×

How dietary restriction slows brain aging and increases lifespan

Scientists discover gene that slows brain aging and increases lifespan

Scientists at the Buck Institute for Research on Aging have identified a gene called OXR1 that plays a crucial role in the lifespan extension and healthy brain aging observed with dietary restriction. This finding sheds light on the mechanisms behind the benefits of calorie restriction, which is known to improve health and increase lifespan.

The team of researchers, led by postdoctoral fellow Kenneth Wilson, explored the effects of dietary restriction on the brain, an area that has remained largely unexplored.
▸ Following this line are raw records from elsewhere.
(* ===== verification/PassthroughHandles.v ===== *)
(** * Open handles

    The handle table implements a set of books: which handles are open, and on
    which inode.  OPEN, OPENDIR and CREATE put a fresh handle on the books,
    RELEASE and RELEASEDIR strike one off, and no other request changes them. *)

From stdpp Require Import gmap.
From S2P Require Import Prelude Std Lib Codec Abi AbiStruct FsTypes FileSystem Vfs ProgLogic Host HostLaws ToyHost.
From S2P Require Import InodeStore MountFds Passthrough PassthroughSync PassthroughProps PassthroughTable.
From S2P Require Import PassthroughRequests PassthroughDir PassthroughLedger PassthroughSession PassthroughClaims.

(** ** The books *)

Definition Books : Type := gmap Z Z.

(** A handle that is already out must not be handed out again. *)
Definition grant (handle inode : Z) (b : Books) : option Books :=
  match b !! handle with Some _ => None | None => Some (<[handle := inode]> b) end.

(** Only a handle that is open on the inode can be taken back. *)
Definition strike (handle inode : Z) (b : Books) : option Books :=
  match b !! handle with
  | Some i => if i =? inode then Some (delete handle b) else None
  | None => None
  end.

(** The effect of a call and its result. *)
Definition handle_op {A : Set} (op : FsOp A) : io_result A -> Books -> option Books :=
  match op in FsOp A return io_result A -> Books -> option Books with
  | op_open _ inode _ _ => fun r b => match r with Ok (Some h, _, _) => grant h inode b | _ => Some b end
  | op_opendir _ inode _ => fun r b => match r with Ok (Some h, _) => grant h inode b | _ => Some b end
  | op_create _ _ _ _ => fun r b => match r with Ok (e, Some h, _, _) => grant h e.(en_inode) b | _ => Some b end
  | op_release _ inode _ h _ _ _ => fun r b => match r with Ok _ => strike h inode b | _ => Some b end
  | op_releasedir _ inode _ h => fun r b => match r with Ok _ => strike h inode b | _ => Some b end
  | _ => fun _ b => Some b
  end.

(** Serve calls and keep the books. *)
Fixpoint run_handles {F} `{FileSystem F} (calls : list Call) (w : F) (b : Books) : F * option Books :=
  match calls with
  | [] => (w, Some b)
  | c :: calls' =>
    let '(w', r) := fs_op c.(call_op) w in
    match handle_op c.(call_op) r b with
    | Some b' => run_handles calls' w' b'
    | None => (w', None)
    end
  end.

Definition books (fs : PassthroughFs) : Books := hd_inode <$> fs.(pt_handles).

Definition handles_ok (fs : PassthroughFs) : Prop :=
  0 <= fs.(pt_next_handle) /\ forall h d, fs.(pt_handles) !! h = Some d -> h < fs.(pt_next_handle).

(** ** Requests and the table *)

Definition same_handles : relation PassthroughFs := fun fs fs' =>
  fs'.(pt_handles) = fs.(pt_handles) /\ fs'.(pt_next_handle) = fs.(pt_next_handle).

#[global] Instance same_handles_preorder : PreOrder same_handles.
Proof. split; [by intros fs|]. unfold same_handles. intros fs1 fs2 fs3 [? ?] [? ?]. split; congruence. Qed.

Section handles.
Context {H : Type} `{HO : HostOk H}.

Abbreviation wprog A := (prog (PassthroughFs * H) io_error A).
Abbreviation S := (fst_rel (T := H) same_handles).

(** From a table in order, [m] adds at most one handle and has the effect [f]
    on the books. *)
Definition keeps {A} (f : io_result A -> Books -> option Books) (m : wprog A) : Prop := forall fs h,
  handles_ok fs -> fs.(pt_next_handle) < U64_MAX ->
  let '((fs', _), r) := m (fs, h) in
  handles_ok fs' /\ fs'.(pt_next_handle) <= fs.(pt_next_handle) + 1 /\ f r (books fs) = Some (books fs').

Lemma keeps_same {A} (m : wprog A) : pres S m -> keeps (fun _ b => Some b) m.
Proof.
  intros Hm fs h Hok Hlt. specialize (Hm (fs, h)). destruct (m (fs, h)) as [[fs' h'] r].
  destruct Hm as [Hh Hn]. cbn in Hh, Hn. unfold handles_ok, books. rewrite Hh, Hn. split_and!; [apply Hok|apply Hok|lia|done].
Qed.

Lemma keeps_then {A B} (m : wprog A) (k : A -> wprog B) f :
  pres S m -> (forall a, keeps f (k a)) -> (forall r b, (forall x, r <> Ok x) -> f r b = Some b) -> keeps f (m ≫= k).
Proof.
  intros Hm Hk Hf fs h Hok Hlt. pose proof (keeps_same m Hm fs h Hok Hlt) as Hs.
  specialize (Hm (fs, h)). unfold mbind, prog_mbind, prog_bind.
  destruct (m (fs, h)) as [[fs1 h1] [a|e|]]; cbn in *; destruct Hs as (Hok1 & Hn1 & Hb), Hm as [_ Hx]; cbn in Hx.
  - specialize (Hk a fs1 h1 Hok1 ltac:(lia)). destruct (k a (fs1, h1)) as [[fs2 h2] r].
    destruct Hk as (Hok2 & Hn2 & Hb2). injection Hb as Hb. rewrite Hb. split_and!; [done|lia|done].
  - rewrite Hf by done. done.
  - rewrite Hf by done. done.
Qed.

Lemma insert_handle_keeps {A} d (g : Z -> A) f :
  (forall h b, f (Ok (g h)) b = grant h d.(hd_inode) b) ->
  keeps f (handle ← insert_handle d; mret (g handle)).
Proof.
  intros Hf fs h [Hpos Hok] Hlt. unfold insert_handle, on_fst, mbind, prog_mbind, prog_bind. cbn.
  rewrite wrap_small by (unfold in_u, U64_MAX in *; lia). split_and!; [|lia|].
  - split; cbn; [lia|]. intros i x. rewrite lookup_insert_Some. intros [[<- _]|[_ Hi]]; [lia|]. specialize (Hok _ _ Hi). lia.
  - rewrite Hf. unfold grant, books, Books. rewrite lookup_fmap.
    destruct (fs.(pt_handles) !! fs.(pt_next_handle)) as [x|] eqn:Hx; [specialize (Hok _ _ Hx); lia|].
    cbn. by rewrite fmap_insert.
Qed.

Lemma do_release_keeps i handle :
  keeps (fun r b => match r with Ok _ => strike handle i b | _ => Some b end) (do_release i handle).
Proof.
  intros fs h [Hpos Hok] Hlt. unfold do_release, on_fst, HandleMap_release. cbn.
  destruct (fs.(pt_handles) !! handle) as [x|] eqn:Hx; [destruct (hd_inode x =? i) eqn:Hi|]; cbn;
    (split_and!; [split; [done|]|lia|]); try done.
  - cbn. intros j d [_ Hj]%lookup_delete_Some. by apply (Hok _ _ Hj).
  - unfold strike, books, Books. rewrite lookup_fmap, Hx. cbn. rewrite Hi. by rewrite fmap_delete.
Qed.

(** ** Lookups *)

Lemma lookup_search_handles fuel k ho : pres same_handles (lookup_search fuel k ho).
Proof. induction fuel as [|fuel IH]; intros fs; cbn; [done|]. repeat case_match; done || apply IH. Qed.

Lemma lookup_insert_handles k ho handle st : pres same_handles (lookup_insert k ho handle st).
Proof.
  intros fs. unfold lookup_insert, allocate_inode. destruct (get_unique_inode _ _) as [g [i|e|]];
    repeat case_match; simplify_eq/=; done.
Qed.

Lemma new_inode_handle_handles ho fd : pres S (new_inode_handle (H := H) ho fd).
Proof.
  unfold new_inode_handle. destruct ho; [|prog_auto]. prog_step; [|prog_auto]. intros [fs h]. unfold to_openable_handle.
  by destruct (into_openable _ _ _) as [[m h'] r].
Qed.

#[local] Hint Resolve lookup_search_handles lookup_insert_handles new_inode_handle_handles : fuse.

Lemma do_lookup_handles parent name : pres S (do_lookup (H := H) parent name).
Proof. unfold do_lookup, lookup_number, get_fs. prog_auto. Qed.

Lemma forget_handles fs i n : same_handles fs (forget_one fs i n).
Proof. unfold forget_one. by repeat case_match. Qed.

Lemma forget_all_handles (reqs : list (Z * Z)) fs :
  same_handles fs (foldl (fun fs r => forget_one fs r.1 r.2) fs reqs).
Proof. revert fs. induction reqs as [|r reqs IH]; intros fs; [done|]. cbn. etrans; [apply forget_handles|apply IH]. Qed.

#[local] Hint Resolve do_lookup_handles : fuse.

Lemma keeps_fail {A} (e : io_error) f : (forall b, f (Err e) b = Some b) -> keeps f (fail e : wprog A).
Proof. intros Hf fs h Hok Hlt. cbn. rewrite Hf. split_and!; [done|lia|done]. Qed.

Lemma do_open_keeps i flags fuse_flags :
  keeps (fun r b => match r with Ok (Some h, _, _) => grant h i b | _ => Some b end) (do_open i flags fuse_flags).
Proof.
  unfold do_open, get_fs. apply keeps_then; [prog_auto|intros fs|by intros [x| |] b Hr; [destruct (Hr x)|..]].
  apply keeps_then; [prog_auto|intros file|by intros [x| |] b Hr; [destruct (Hr x)|..]].
  by apply insert_handle_keeps.
Qed.

Lemma create_keeps ctx parent name args : keeps (handle_op (op_create ctx parent name args)) (pt_create ctx parent name args).
Proof.
  unfold pt_create, pt_validated, get_fs.
  repeat (apply keeps_then; [prog_auto; fail|intros ?|by intros [x| |] b Hr; [destruct (Hr x)|..]]).
  set (options := create_options _). destruct (pt_no_open _); cbn [negb].
  - intros fs h Hok Hlt. cbn. split_and!; [done|lia|done].
  - by apply (insert_handle_keeps (MkHandleData a2.(en_inode) a4 args.(ci_flags))
      (fun handle => (a2, Some handle, options, None))).
Qed.

Lemma opendir_keeps ctx i flags : keeps (handle_op (op_opendir ctx i flags)) (pt_opendir i flags).
Proof.
  unfold pt_opendir, get_fs. apply keeps_then; [prog_auto|intros fs0|by intros [x| |] b Hr; [destruct (Hr x)|..]].
  destruct (pt_no_opendir fs0); [by apply keeps_fail|]. intros fs h Hok Hlt.
  pose proof (do_open_keeps i (Z.lor flags O_DIRECTORY) 0 fs h Hok Hlt) as Hk.
  unfold mbind, prog_mbind, prog_bind at 1. by destruct (do_open _ _ _ _) as [[fs' h'] [[[[hd|] o] d]|e|]].
Qed.

Lemma release_keeps (b : PassthroughFs -> bool) i handle :
  keeps (fun r l => match r with Ok _ => strike handle i l | _ => Some l end)
    (fs ← get_fs; if b fs then fail enosys else do_release i handle).
Proof.
  unfold get_fs. apply keeps_then; [prog_auto|intros fs|by intros [x| |] l Hr; [destruct (Hr x)|..]].
  destruct (b fs); [by apply keeps_fail|apply do_release_keeps].
Qed.

(** The effect of every request of a running session. *)
Lemma pt_op_handles (A : Set) (op : FsOp A) : session_op op = false -> keeps (handle_op op) (pt_op (H := H) A op).
Proof.
  intros Hop. destruct op; try done.
  all: try (apply keeps_same; cbn [pt_op default_op];
    unfold reading, get_fs, pt_lookup, pt_symlink, pt_mknod, pt_mkdir, pt_link, pt_unlink, pt_rmdir, pt_rename, get_fs;
    repeat (apply pt_validated_pres; [apply _|intros ?]); prog_auto; fail).
  - apply keeps_same. intros w. apply forget_handles.
  - apply keeps_same. intros w. apply forget_all_handles.
  - cbn [pt_op handle_op]. unfold pt_open. apply keeps_then; [by intros w|intros fs|by intros []; naive_solver].
    destruct (pt_no_open fs); [by apply keeps_fail|].
    apply do_open_keeps.
  - apply create_keeps.
  - apply (release_keeps pt_no_open).
  - apply opendir_keeps.
  - apply (release_keeps pt_no_opendir).
Qed.
End handles.

(** ** Sequences of calls *)

Lemma run_handles_ok {H : Type} `{HO : HostOk H} calls (w : PassthroughFs * H) :
  forallb (fun c => negb (session_op c.(call_op))) calls = true ->
  handles_ok w.1 -> w.1.(pt_next_handle) + zlen calls <= U64_MAX ->
  let '(w', b) := run_handles calls w (books w.1) in b = Some (books w'.1).
Proof.
  revert w. induction calls as [|[A op] calls IH]; intros [fs h] Hok Hh Hroom; [done|].
  cbn [forallb call_op] in Hok. apply andb_true_iff in Hok as [Hop%negb_true_iff Hok].
  rewrite zlen_cons in Hroom. pose proof (zlen_nonneg calls). cbn [fst] in Hh, Hroom.
  pose proof (pt_op_handles A op Hop fs h Hh ltac:(lia)) as Hk.
  cbn [run_handles call_op call_type fs_op PassthroughFs_filesystem fst].
  destruct (pt_op A op (fs, h)) as [[fs' h'] r]. destruct Hk as (Hh' & Hn & ->). apply (IH (fs', h')); [done|done|cbn; lia].
Qed.

Lemma started_handles {H : Type} `{HO : HostOk H} cfg (w : PassthroughFs * H) :
  started cfg w -> w.1.(pt_handles) = ∅ /\ w.1.(pt_next_handle) = 1.
Proof.
  intros (h0 & h1 & fs & Hn & (m & handle & st & -> & _)%import_ok). revert Hn.
  unfold PassthroughFs_new. intros Hn. apply prog_bind_inv_ok in Hn as (h2 & fd & _ & Hn).
  apply prog_bind_inv_ok in Hn as (h3 & m' & _ & Hn). cbv [mret prog_ret] in Hn. by simplify_eq/=.
Qed.

(** C31: open handles.  Serve any sequence of calls of a session and keep books
    of the handles: what OPEN, OPENDIR and CREATE returned, on which inode,
    minus what RELEASE and RELEASEDIR took back.  No handle is handed out
    while it is still open, none is taken back unless it is open on the inode
    that is named, and a request finds its file through a handle and
    an inode exactly when the books say that the handle is open on that inode;
    any other pair is refused with [EBADF]. *)
Theorem handle_refinement {H : Type} `{HO : HostOk H} cfg (w : PassthroughFs * H) calls :
  started cfg w -> forallb (fun c => negb (session_op c.(call_op))) calls = true -> zlen calls + 1 <= U64_MAX ->
  let '(w', b) := run_handles calls w ∅ in
  exists l, b = Some l /\ forall handle inode,
    match HandleMap_get w'.1.(pt_handles) handle inode with
    | Ok d => l !! handle = Some inode /\ d.(hd_inode) = inode
    | r => l !! handle <> Some inode /\ r = Err ebadf
    end.
Proof.
  intros Hs Hok Hlen. destruct (started_handles cfg w Hs) as [Hh Hn].
  assert (books w.1 = ∅) as Hb by by unfold books; rewrite Hh, fmap_empty.
  pose proof (run_handles_ok calls w Hok) as Hrun. rewrite Hb in Hrun.
  destruct (run_handles calls w ∅) as [w' b]. exists (books w'.1). split.
  { apply Hrun; [|lia]. split; [lia|]. intros h d. by rewrite Hh, lookup_empty. }
  intros handle inode. unfold HandleMap_get, books, Books. rewrite lookup_fmap.
  destruct (w'.1.(pt_handles) !! handle) as [d|]; cbn; [|done].
  destruct (Z.eqb_spec (hd_inode d) inode) as [->|Hne]; [done|]. split; [congruence|done].
Qed.

(** Two handles on the root, one of which is closed again. *)
Definition handle_calls : list Call :=
  [MkCall _ (op_opendir caller ROOT_ID 0); MkCall _ (op_opendir caller ROOT_ID 0);
   MkCall _ (op_releasedir caller ROOT_ID 0 1)].

Lemma handle_refinement_witness :
  let '(w', b) := run_handles handle_calls toy_fs ∅ in
  b = Some {[2 := ROOT_ID]} /\ exists l, b = Some l /\ forall handle inode,
    match HandleMap_get w'.1.(pt_handles) handle inode with
    | Ok d => l !! handle = Some inode /\ d.(hd_inode) = inode
    | r => l !! handle <> Some inode /\ r = Err ebadf
    end.
Proof.
  pose proof (handle_refinement Config_default toy_fs handle_calls toy_fs_started eq_refl ltac:(by vm_compute)) as Hw.
  destruct (run_handles handle_calls toy_fs ∅) as [w' b] eqn:Hr.
  split; [|exact Hw]. vm_compute in Hr. by injection Hr as _ <-.
Defined.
Their study, published in Nature Communications, reveals that the gene OXR1 is vital for the protective effects of dietary restriction on brain health.

"When people restrict the amount of food that they eat, they typically think it might affect their digestive tract or fat buildup, but not necessarily about how it affects the brain," said Wilson. "As it turns out, this is a gene that is important in the brain."

Using fruit flies and human cells, the scientists also uncovered a detailed cellular mechanism that explains how dietary restriction can delay aging and slow the progression of neurodegenerative diseases. Furthermore, the study identified potential therapeutic targets that could be utilized to slow aging and age-related neurodegenerative conditions.

"We found a neuron-specific response that mediates the neuroprotection of dietary restriction," explained Professor Pankaj Kapahi, co-senior author of the study. "Strategies such as intermittent fasting or caloric restriction, which limit nutrients, may enhance levels of this gene to mediate its protective effects."

The gene OXR1 is a crucial factor in maintaining brain resilience and protecting against aging and neurological diseases, according to Professor Lisa Ellerby, another co-senior author of the study.

The researchers also aimed to understand the variability in individuals' responses to dietary restriction. By scanning different genetic backgrounds of approximately 200 strains of fruit flies, they identified five genes that significantly affected longevity under dietary restriction. One gene, called "mustard" (mtd) in fruit flies and "Oxidation Resistance 1" (OXR1) in humans and mice, stood out as a promising candidate for further investigation.

OXR1 plays a critical role in protecting cells from oxidative damage, but its precise mechanism of action remained unclear. Loss of OXR1 in humans leads to severe neurological defects and premature death, while in mice, increased OXR1 expression improves survival in a model of amyotrophic lateral sclerosis (ALS).

To understand how OXR1 affects overall lifespan, the researchers conducted extensive tests and discovered its involvement in the retromer complex. This complex consists of proteins necessary for recycling cellular proteins and lipids and has been linked to age-related neurodegenerative diseases like Alzheimer's and Parkinson's.

"The retromer is an important mechanism in neurons because it determines the fate of all proteins that are brought into the cell," explained Wilson.

By preserving retromer function, OXR1 slows brain aging and contributes to the lifespan extension observed with dietary restriction. Interestingly, the team also found that boosting mtd, the fruit fly counterpart of OXR1, increased the flies' lifespan. This suggests that excess expression of OXR1 in humans may have the potential to extend lifespan.

"Our next step is to identify specific compounds that increase the levels of OXR1 during aging to delay brain aging," said Professor Ellerby. "Hopefully, from this, we can get more of an idea of why our brains degenerate in the first place."

The implications of this research are profound, highlighting the impact of diet on overall health. Wilson emphasized the importance of following a healthy diet, stating, "Diet impacts all the processes in your body. I think this work supports efforts to follow a healthy diet because what you eat is going to affect more than you know."